As principal suspects, Ampatuan Jr and 27 others — including seven of his relatives — were each sentenced to at least 30 years in jail without parole.
“Their acts were deliberate and obviously in pursuance of their plan to kill,” the court said.
Fourteen members of the local police and a member of the Ampatuan family’s armed militia force were sentenced to between eight and 10 years in prison as accessories.
However, two clan leaders and more than 50 other police officers and alleged members of the Ampatuan militia were acquitted.
The cases against them had not been proved beyond a reasonable doubt, the court said in a filing.
“This makes us sad and happy at the same time, because some of the major suspects were convicted,” Esmael Mangudadatu, the Ampatuans’ rival, told reporters outside the courtroom.
The massacre unfolded when Mangudadatu sent his wife and two sisters to file his candidacy for governor of Maguindanao in an open challenge to the Ampatuans.
Gunmen blocked the convoy, which included the journalists, and herded them to a nearby hill, where they were killed in a hail of gunfire and buried in mass graves, along with their vehicles, prosecutors said.

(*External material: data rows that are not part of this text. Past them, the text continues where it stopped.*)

(** A document that turns on the file sink and the HTTP sink with their
    parameters, and one that turns on the file sink and the program sink
    without them. *)
Definition file_http_doc : gmap string yaml_node :=
  <["http_output.url" := Scalar "http://localhost:2801"]>
    (<["http_output.enabled" := Scalar "true"]>
       (<["file_output.filename" := Scalar "x.log"]>
          (<["file_output.enabled" := Scalar "true"]> ∅))).

Definition no_parameters_doc : gmap string yaml_node :=
  <["program_output.enabled" := Scalar "true"]>
    (<["file_output.enabled" := Scalar "true"]> ∅).

(** The action a name of [syscall_event_drops.actions] stands for; the
    names are compared as they are written, so in lower case only. *)
Definition action_of_name (act : string) : option syscall_evt_drop_action :=
  if String.eqb act "ignore" then Some IGNORE
  else if String.eqb act "log" then Some LOG
  else if String.eqb act "alert" then Some ALERT
  else if String.eqb act "exit" then Some EXIT
  else None.

(** The actions the names of a list stand for. *)
Definition named_actions (acts : list string) : gset syscall_evt_drop_action :=
  list_to_set (omap action_of_name acts).

(** Neither [log] nor [alert] is in the list. *)
Definition no_log_no_alert (acts : list string) : Prop :=
  ("log" ∉ acts) ∧ ("alert" ∉ acts).

(** No [log] and no [alert] comes behind an [ignore]. *)
Definition nothing_logged_after_ignore (acts : list string) : Prop :=
  ∀ pre post, acts = pre ++ "ignore" :: post → no_log_no_alert post.

(** A document whose plugin declarations cannot be read, with an
    allow-list, and a document with a watch frequency of zero. *)
Definition malformed_plugins_doc : gmap string yaml_node :=
  <["load_plugins" := Sequence ["a"]]>
    (<["plugins" := Malformed "bad file"]> ∅).

Definition watch_freq_zero_doc : gmap string yaml_node :=
  <["metadata_download.watch_freq_sec" := Scalar "0"]> ∅.

(** ** [init] as a whole *)

(** The one read of the document at [double]. A [double] is a binary64
    number of the kernel. *)
Class YamlConfigurationDouble (doc : Type) : Type := {
  get_scalar_double : doc → string → float → float
}.

(** The three settings [init] hands to [falco_logger]: the level that
    [set_level] made of [log_level], and the two flags. *)
Record falco_logger {level : Type} : Type := {
  logger_level : level;
  log_stderr : bool;
  log_syslog : bool
}.

(** The members of [falco_configuration] that [init] assigns, under the
    names they have in [init]. The class is declared in [configuration.h];
    the unsigned members are numbers, the [double] members binary64
    numbers, and [m_config] is the document the object keeps. *)
Module falco_configuration.
Record t {doc priority : Type} : Type := {
  m_config : doc;
  m_rules_filenames : list string;
  m_json_output : bool;
  m_json_include_output_property : bool;
  m_json_include_tags_property : bool;
  m_outputs : list outputs.config;
  m_grpc_enabled : bool;
  m_grpc_bind_address : string;
  m_grpc_threadiness : Z;
  m_grpc_private_key : string;
  m_grpc_cert_chain : string;
  m_grpc_root_certs : string;
  m_log_level : string;
  m_output_timeout : Z;
  m_notifications_rate : Z;
  m_notifications_max_burst : Z;
  m_min_priority : priority;
  m_buffered_outputs : bool;
  m_time_format_iso_8601 : bool;
  m_webserver_enabled : bool;
  m_webserver_listen_port : Z;
  m_webserver_k8s_audit_endpoint : string;
  m_webserver_k8s_healthz_endpoint : string;
  m_webserver_ssl_enabled : bool;
  m_webserver_ssl_certificate : string;
  m_syscall_evt_drop_actions : gset syscall_evt_drop_action;
  m_syscall_evt_drop_threshold : float;
  m_syscall_evt_drop_rate : float;
  m_syscall_evt_drop_max_burst : float;
  m_syscall_evt_simulate_drops : bool;
  m_syscall_evt_timeout_max_consecutives : Z;
  m_metadata_download_max_mb : Z;
  m_metadata_download_chunk_wait_us : Z;
  m_metadata_download_watch_freq_sec : Z;
  m_plugins : list plugin_config
}.
End falco_configuration.

Section init.
Context {doc : Type} `{YamlConfiguration doc} `{YamlConfigurationDouble doc}.
Context {priority level : Type}.

(** What [init] calls outside [configuration.cpp]: the file system,
    [falco_common::parse_priority] ([None] is [return false]),
    [falco_logger::set_level] and [falco::utils::hardware_concurrency]. *)
Variable fs : filesystem.
Variable parse_priority : string → option priority.
Variable set_level : string → result level.
Variable hardware_concurrency : Z.

Definition unknown_priority_error (priority_name : string) : string :=
  "Unknown priority " +:+ dquote +:+ priority_name +:+ dquote +:+
  "--must be one of emergency, alert, critical, error, warning, notice, informational, debug".

Definition threshold_error (m_config_file : string) : string :=
  error_reading m_config_file
    "syscall event drops threshold must be a double in the range [0, 1]".

Definition max_consecutives_error (m_config_file : string) : string :=
  error_reading' m_config_file
    "the maximum consecutive timeouts without an event must be an unsigned integer > 0".

(** [falco_configuration::init], from the return of [load_from_file] on:
    [loaded] is the document that call read from [conf_filename]. The
    object is fresh, so the lists and the set that [init] appends to start
    empty. The result is the object and the settings of the logger. *)
Definition init (conf_filename : string) (cmdline_options : list string) (loaded : doc)
  : result (@falco_configuration.t doc priority * @falco_logger level) :=
  let m_config_file := conf_filename in
  m_config ← init_cmdline_options cmdline_options loaded;
  let rules_files := get_sequence m_config "rules_file" in
  m_rules_filenames ← init_rules_files fs rules_files [];
  let m_json_output := get_scalar_bool m_config "json_output" false in
  let m_json_include_output_property :=
    get_scalar_bool m_config "json_include_output_property" true in
  let m_json_include_tags_property :=
    get_scalar_bool m_config "json_include_tags_property" true in
  m_outputs ← init_outputs m_config_file m_config [];
  let m_grpc_enabled := get_scalar_bool m_config "grpc.enabled" false in
  let m_grpc_bind_address := get_scalar_string m_config "grpc.bind_address" "0.0.0.0:5060" in
  let m_grpc_threadiness := get_scalar_uint32 m_config "grpc.threadiness" 0 in
  let m_grpc_threadiness :=
    if m_grpc_threadiness =? 0 then hardware_concurrency else m_grpc_threadiness in
  let m_grpc_private_key :=
    get_scalar_string m_config "grpc.private_key" "/etc/falco/certs/server.key" in
  let m_grpc_cert_chain :=
    get_scalar_string m_config "grpc.cert_chain" "/etc/falco/certs/server.crt" in
  let m_grpc_root_certs :=
    get_scalar_string m_config "grpc.root_certs" "/etc/falco/certs/ca.crt" in
  let m_log_level := get_scalar_string m_config "log_level" "info" in
  logger_level ← set_level m_log_level;
  let m_output_timeout := get_scalar_uint32 m_config "output_timeout" 2000 in
  let m_notifications_rate := get_scalar_uint32 m_config "outputs.rate" 1 in
  let m_notifications_max_burst := get_scalar_uint32 m_config "outputs.max_burst" 1000 in
  let priority_name := get_scalar_string m_config "priority" "debug" in
  match parse_priority priority_name with
  | None => Throw (unknown_priority_error priority_name)
  | Some m_min_priority =>
  let m_buffered_outputs := get_scalar_bool m_config "buffered_outputs" false in
  let m_time_format_iso_8601 := get_scalar_bool m_config "time_format_iso_8601" false in
  let log_stderr := get_scalar_bool m_config "log_stderr" false in
  let log_syslog := get_scalar_bool m_config "log_syslog" true in
  let m_webserver_enabled := get_scalar_bool m_config "webserver.enabled" false in
  let m_webserver_listen_port := get_scalar_uint32 m_config "webserver.listen_port" 8765 in
  let m_webserver_k8s_audit_endpoint :=
    get_scalar_string m_config "webserver.k8s_audit_endpoint" "/k8s-audit" in
  let m_webserver_k8s_healthz_endpoint :=
    get_scalar_string m_config "webserver.k8s_healthz_endpoint" "/healthz" in
  let m_webserver_ssl_enabled := get_scalar_bool m_config "webserver.ssl_enabled" false in
  let m_webserver_ssl_certificate :=
    get_scalar_string m_config "webserver.ssl_certificate" "/etc/falco/falco.pem" in
  let syscall_event_drop_acts := get_sequence m_config "syscall_event_drops.actions" in
  m_syscall_evt_drop_actions ←
    init_syscall_event_drop_actions m_config_file syscall_event_drop_acts ∅;
  let m_syscall_evt_drop_threshold :=
    get_scalar_double m_config "syscall_event_drops.threshold" 0x1.999999999999ap-4%float in
  if PrimFloat.ltb m_syscall_evt_drop_threshold 0%float
     || PrimFloat.ltb 1%float m_syscall_evt_drop_threshold
  then Throw (threshold_error m_config_file)
  else
  let m_syscall_evt_drop_rate :=
    get_scalar_double m_config "syscall_event_drops.rate" 0x1.110a137f38c54p-5%float in
  let m_syscall_evt_drop_max_burst :=
    get_scalar_double m_config "syscall_event_drops.max_burst" 1%float in
  let m_syscall_evt_simulate_drops :=
    get_scalar_bool m_config "syscall_event_drops.simulate_drops" false in
  let m_syscall_evt_timeout_max_consecutives :=
    get_scalar_uint32 m_config "syscall_event_timeouts.max_consecutives" 1000 in
  if m_syscall_evt_timeout_max_consecutives =? 0
  then Throw (max_consecutives_error m_config_file)
  else
  metadata_download ← init_metadata_download m_config_file m_config;
  m_plugins ← init_plugins m_config_file m_config [];
  Ok ({| falco_configuration.m_config := m_config;
         falco_configuration.m_rules_filenames := m_rules_filenames;
         falco_configuration.m_json_output := m_json_output;
         falco_configuration.m_json_include_output_property :=
           m_json_include_output_property;
         falco_configuration.m_json_include_tags_property :=
           m_json_include_tags_property;
         falco_configuration.m_outputs := m_outputs;
         falco_configuration.m_grpc_enabled := m_grpc_enabled;
         falco_configuration.m_grpc_bind_address := m_grpc_bind_address;
         falco_configuration.m_grpc_threadiness := m_grpc_threadiness;
         falco_configuration.m_grpc_private_key := m_grpc_private_key;
         falco_configuration.m_grpc_cert_chain := m_grpc_cert_chain;
         falco_configuration.m_grpc_root_certs := m_grpc_root_certs;
         falco_configuration.m_log_level := m_log_level;
         falco_configuration.m_output_timeout := m_output_timeout;
         falco_configuration.m_notifications_rate := m_notifications_rate;
         falco_configuration.m_notifications_max_burst := m_notifications_max_burst;
         falco_configuration.m_min_priority := m_min_priority;
         falco_configuration.m_buffered_outputs := m_buffered_outputs;
         falco_configuration.m_time_format_iso_8601 := m_time_format_iso_8601;
         falco_configuration.m_webserver_enabled := m_webserver_enabled;
         falco_configuration.m_webserver_listen_port := m_webserver_listen_port;
         falco_configuration.m_webserver_k8s_audit_endpoint :=
           m_webserver_k8s_audit_endpoint;
         falco_configuration.m_webserver_k8s_healthz_endpoint :=
           m_webserver_k8s_healthz_endpoint;
         falco_configuration.m_webserver_ssl_enabled := m_webserver_ssl_enabled;
         falco_configuration.m_webserver_ssl_certificate := m_webserver_ssl_certificate;
         falco_configuration.m_syscall_evt_drop_actions := m_syscall_evt_drop_actions;
         falco_configuration.m_syscall_evt_drop_threshold := m_syscall_evt_drop_threshold;
         falco_configuration.m_syscall_evt_drop_rate := m_syscall_evt_drop_rate;
         falco_configuration.m_syscall_evt_drop_max_burst := m_syscall_evt_drop_max_burst;
         falco_configuration.m_syscall_evt_simulate_drops := m_syscall_evt_simulate_drops;
         falco_configuration.m_syscall_evt_timeout_max_consecutives :=
           m_syscall_evt_timeout_max_consecutives;
         falco_configuration.m_metadata_download_max_mb := metadata_download.1.1;
         falco_configuration.m_metadata_download_chunk_wait_us := metadata_download.1.2;
         falco_configuration.m_metadata_download_watch_freq_sec := metadata_download.2;
         falco_configuration.m_plugins := m_plugins |},
      {| logger_level := logger_level;
         log_stderr := log_stderr;
         log_syslog := log_syslog |})
  end.
End init.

The Ampatuans had until then ruled Maguindanao and were allowed to build a heavily armed militia by then-Philippine president Gloria Arroyo to serve as a buffer against a long-running Muslim insurgency in the region.
The murders had cast a spotlight on the Philippines’ notorious culture of impunity, in which powerful and wealthy figures often operate above the law.
During the case’s years of delays, patriarch Andal Ampatuan Sr and seven other defendants died, while some witnesses were murdered.
The Ampatuans remain a political force in the south.
Ampatuan family members won 25 local seats in May elections, including Sajid Ampatuan, one of Andal Ampatuan Jr’s brothers who was among those acquitted yesterday, but did not show up in court.